■ Stored data ■
(* ===== verification/ThreadPool.v ===== *)
(** * The worker thread pool (concurrent/thread_pool.h, concurrent/thread_pool.cc)

    Every access to the queue holds the mutex, so a critical section is one
    step; a thread in a condition-variable wait is [Waiting] until a notification
    (or a spurious wakeup) makes it [Woken], and then evaluates its predicate
    again.  [notify_one] wakes some waiting worker: which one is the scheduler's
    choice.  The steps of all threads interleave in any order. *)

From S2P Require Import Prelude.

Module ThreadPool.

(** Tasks are known by their numbers. *)
Abbreviation task := nat.

(** A worker in [runInThread]: before [takeBatch], inside its wait, running its
    batch, or returned. *)
Inductive worker := Ready | Waiting | Woken | Running (batch : list task) | Exited.
#[export] Instance worker_eq_dec : EqDecision worker.
Proof. solve_decision. Defined.

(** A producer inside [run]'s wait for space. *)
Inductive producer := PWaiting (t : task) | PWoken (t : task).

Record ThreadPool := mkPool {
  queue_ : list task;
  threads_ : list worker;
  max_queue_size_ : nat;
  take_batch_size_ : nat;
  running_ : bool;
  blocked : list producer;
  stop_notified : bool;       (* stop() has passed its notify_all calls *)
  accepted : list task;       (* enqueued, in order *)
  dropped : list task;        (* refused by run() or tryRun() *)
  taken : list task;          (* removed from the queue, in order *)
  finished : list task;       (* executed by workers, in order of completion *)
  inlined : list task;        (* executed by the caller: there are no workers *)
}.
#[export] Instance ThreadPool_settable : Settable ThreadPool := fun p =>
  mkPool (queue_ p) (threads_ p) (max_queue_size_ p) (take_batch_size_ p) (running_ p) (blocked p)
    (stop_notified p) (accepted p) (dropped p) (taken p) (finished p) (inlined p).

(** [ThreadPool()] with its setters, then [start(num_threads)]. *)
Definition start (max_queue_size take_batch_size num_threads : nat) : ThreadPool :=
  mkPool [] (replicate num_threads Ready) max_queue_size take_batch_size true [] false [] [] [] [] [].

Definition isFull (p : ThreadPool) : bool :=
  (0 <? max_queue_size_ p) && (max_queue_size_ p <=? length (queue_ p)).

Definition queueSize (p : ThreadPool) : nat := length (queue_ p).

(** [not_empty_.notify_one()], the scheduler choosing worker [i]. *)
Definition notify_one (i : nat) (p : ThreadPool) : ThreadPool :=
  match threads_ p !! i with
  | Some Waiting => p <| threads_ := <[i := Woken]> (threads_ p) |>
  | _ => p
  end.

Definition wake_worker (w : worker) : worker := match w with Waiting => Woken | _ => w end.
Definition wake_producer (b : producer) : producer := match b with PWaiting t => PWoken t | _ => b end.

(** [queue_.push_back(task); not_empty_.notify_one()] *)
Definition enqueue (i : nat) (t : task) (p : ThreadPool) : ThreadPool :=
  notify_one i (p <| queue_ := queue_ p ++ [t] |> <| accepted := accepted p ++ [t] |>).

(** [run(task)]: inline without workers, else from where it holds the mutex,
    with the wait's predicate. *)
Definition run (i : nat) (t : task) (p : ThreadPool) : ThreadPool :=
  if length (threads_ p) =? 0 then p <| inlined := inlined p ++ [t] |>
  else if negb (isFull p) || negb (running_ p) then
    if running_ p then enqueue i t p else p <| dropped := dropped p ++ [t] |>
  else p <| blocked := blocked p ++ [PWaiting t] |>.
(* ===== verification/TcpClient.v ===== *)
(** * The TCP client (net/tcp_client)

    A connector and at most one connection.  The connector is the commands it
    is given; its answer, a connected socket, is an event, and so is the end of
    a connection.  Connections are known by the number in their name.  Steps
    run on the loop; [disconnect] and the destructor may come from elsewhere. *)

From stdpp Require Import list.
From S2P Require Import Prelude CStr.

Module TcpClient.

Inductive command := ConnectorStart | ConnectorStop | ConnectorRestart.

Record TcpClient := mkTcpClient {
  name_ : bytes;
  retry_ : bool;
  connect_ : bool;
  next_conn_id_ : nat;
  connection_ : option nat;
  (* what the client has done *)
  connector : list command;
  names : list bytes;                 (* of the connections made *)
  established : list nat;             (* connectEstablished() *)
  shut : list nat;                    (* shutdown() *)
  destroyed : list nat;               (* connectDestroyed() *)
  queued : list nat;                  (* connectDestroyed() queued in the loop *)
}.
#[export] Instance TcpClient_settable : Settable TcpClient := fun c =>
  mkTcpClient (name_ c) (retry_ c) (connect_ c) (next_conn_id_ c) (connection_ c) (connector c) (names c)
    (established c) (shut c) (destroyed c) (queued c).

Definition TcpClient_new (name : bytes) : TcpClient := mkTcpClient name false true 1 None [] [] [] [] [] [].

Definition enableRetry (c : TcpClient) : TcpClient := c <| retry_ := true |>.
Definition command_ (x : command) (c : TcpClient) : TcpClient := c <| connector := connector c ++ [x] |>.

Definition connect (c : TcpClient) : TcpClient := command_ ConnectorStart (c <| connect_ := true |>).

Definition disconnect (c : TcpClient) : TcpClient :=
  let c := c <| connect_ := false |> in
  match connection_ c with Some i => c <| shut := shut c ++ [i] |> | None => c end.

Definition stop (c : TcpClient) : TcpClient := command_ ConnectorStop (c <| connect_ := false |>).

(** The connector's callback; [peer] is the peer's address as text. *)
Definition newConnection (peer : bytes) (c : TcpClient) : TcpClient :=
  let i := next_conn_id_ c in
  let conn_name := name_ c ++ bs "-" ++ peer ++ bs "#" ++ to_string (Z.of_nat i) in
  c <| next_conn_id_ := S i |> <| names := names c ++ [conn_name] |> <| connection_ := Some i |>
    <| established := established c ++ [i] |>.

(** The close callback of connection [i]. *)
Definition removeConnection (i : nat) (c : TcpClient) : TcpClient :=
  let c := c <| connection_ := None |> <| destroyed := destroyed c ++ [i] |> in
  if retry_ c && connect_ c then command_ ConnectorRestart c else c.

(** The destructor; off the loop's thread the teardown is queued. *)
Definition TcpClient_destroy (in_loop : bool) (c : TcpClient) : TcpClient :=
  let c :=
    match connection_ c with
    | Some i =>
      let c := if in_loop then c <| destroyed := destroyed c ++ [i] |> else c <| queued := queued c ++ [i] |> in
      c <| connection_ := None |>
    | None => c
    end in
  command_ ConnectorStop c.

(** The life of a client before it is destroyed.  The connector reports a
    connection after it was started and before it reports another one; only the
    current connection can close. *)
Inductive step : TcpClient -> TcpClient -> Prop :=
| step_retry c : step c (enableRetry c)
| step_connect c : step c (connect c)
| step_disconnect c : step c (disconnect c)
| step_stop c : step c (stop c)
| step_new peer c : connection_ c = None -> step c (newConnection peer c)
| step_closed i c : connection_ c = Some i -> step c (removeConnection i c).

(** Restarts of the connector. *)
Definition restarts (l : list command) : nat :=
  length (List.filter (fun x => match x with ConnectorRestart => true | _ => false end) l).

Record client_ok (c : TcpClient) : Prop := {
  ids_fresh : established c = seq 1 (next_conn_id_ c - 1) /\ 0 < next_conn_id_ c;
  all_destroyed : established c = destroyed c ++ option_list (connection_ c);
  no_more_restarts : restarts (connector c) <= length (destroyed c);
}.

Lemma restarts_app l x : restarts (l ++ [x]) = restarts l + restarts [x].
Proof. unfold restarts. by rewrite List.filter_app, length_app. Qed.

Lemma client_ok_command x c : restarts [x] = 0 -> client_ok c -> client_ok (command_ x c).
Proof. intros Hx []. split; simpl; [done..|]. rewrite restarts_app, Hx. lia. Qed.

Lemma client_step_ok c c' : client_ok c -> step c c' -> client_ok c'.
Proof.
  intros Hc Hs. destruct Hs as [c|c|c|c|peer c Hn|i c Hi].
  - by destruct Hc.
  - apply client_ok_command; [done|]. by destruct Hc.
  - unfold disconnect. destruct Hc as [H1 H2 H3]. destruct (connection_ c) as [i|] eqn:E; simpl; rewrite E; by split; simpl; rewrite ?E.
  - apply client_ok_command; [done|]. by destruct Hc.
  - destruct Hc as [[H1 H0] H2 H3]. split; simpl; [|rewrite H2, Hn; simpl; by rewrite app_nil_r|done].
    split; [|lia]. rewrite H1. replace (next_conn_id_ c - 0) with ((next_conn_id_ c - 1) + 1) by lia.
    rewrite seq_app. simpl. do 2 f_equal. lia.
  - destruct Hc as [H1 H2 H3]. unfold removeConnection. simpl. rewrite Hi in H2. simpl in H2.
    destruct (retry_ c && connect_ c); split; simpl; rewrite ?app_nil_r, ?restarts_app, ?length_app; try done;
      change (restarts [ConnectorRestart]) with 1; simpl; lia.
Qed.

Lemma client_ok_new name : client_ok (TcpClient_new name).
Proof. split; simpl; [split; [done|lia]|done|]. unfold restarts. simpl. lia. Qed.

(** Every connection the client makes has a number of its own and is destroyed
    exactly once, in order, except the current one, which the destructor tears
    down; the connector is stopped last. *)
Theorem client_connections name c in_loop :
  rtc step (TcpClient_new name) c ->
  let d := TcpClient_destroy in_loop c in
  NoDup (established c) /\ established c = destroyed c ++ option_list (connection_ c) /\
  established d = destroyed d ++ queued d ++ option_list (connection_ d) /\
  connection_ d = None /\ last (connector d) = Some ConnectorStop.
Proof.
  intros Hr. assert (Hq : client_ok c /\ queued c = []).
  { eapply (rtc_ind_r (fun c => client_ok c /\ queued c = [])); [split; [apply client_ok_new|done]| |exact Hr].
    intros y z _ Hs [Hy Hq]. split; [by eapply client_step_ok|]. destruct Hs; simpl; try done.
    - unfold disconnect. simpl. by case_match.
    - unfold removeConnection. simpl. by case_match. }
  destruct Hq as [[[H1 _] H2 _] Hq]. intros d. split_and!; [rewrite H1; apply NoDup_seq|done|..].
  - unfold d, TcpClient_destroy. destruct (connection_ c) as [i|] eqn:E; simpl in *.
    + destruct in_loop; simpl; rewrite H2, Hq; simpl; by rewrite ?app_nil_r.
    + rewrite E, H2, Hq. done.
  - unfold d, TcpClient_destroy. destruct (connection_ c) eqn:E; by destruct in_loop.
  - unfold d, TcpClient_destroy, command_. simpl. by rewrite last_snoc.
Qed.

(** Without the wish to be connected, a closed connection is the end. *)
Lemma disconnect_no_restart i c :
  connection_ c = Some i ->
  let c' := removeConnection i (disconnect c) in connector c' = connector c /\ connection_ c' = None /\ i ∈ shut c'.
Proof.
  intros Hi. unfold removeConnection, disconnect. simpl. rewrite Hi. simpl. rewrite andb_false_r. split_and!; [done..|].
  simpl. rewrite elem_of_app. right. by left.
Qed.

(** With retries on and no [disconnect] the connector starts over. *)
Lemma retry_restarts i c :
  retry_ c = true -> connect_ c = true ->
  connector (removeConnection i c) = connector c ++ [ConnectorRestart].
Proof. intros H1 H2. unfold removeConnection. simpl. by rewrite H1, H2. Qed.
End TcpClient.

■ What to do ■
Among the entries above, find every line holding "Proof" and copy it.

■ Exercise result ■
Proof. solve_decision. Defined.
Proof. unfold restarts. by rewrite List.filter_app, length_app. Qed.
Proof. intros Hx []. split; simpl; [done..|]. rewrite restarts_app, Hx. lia. Qed.
Proof.
Proof. split; simpl; [split; [done|lia]|done|]. unfold restarts. simpl. lia. Qed.
Proof.
Proof.
Proof. intros H1 H2. unfold removeConnection. simpl. by rewrite H1, H2. Qed.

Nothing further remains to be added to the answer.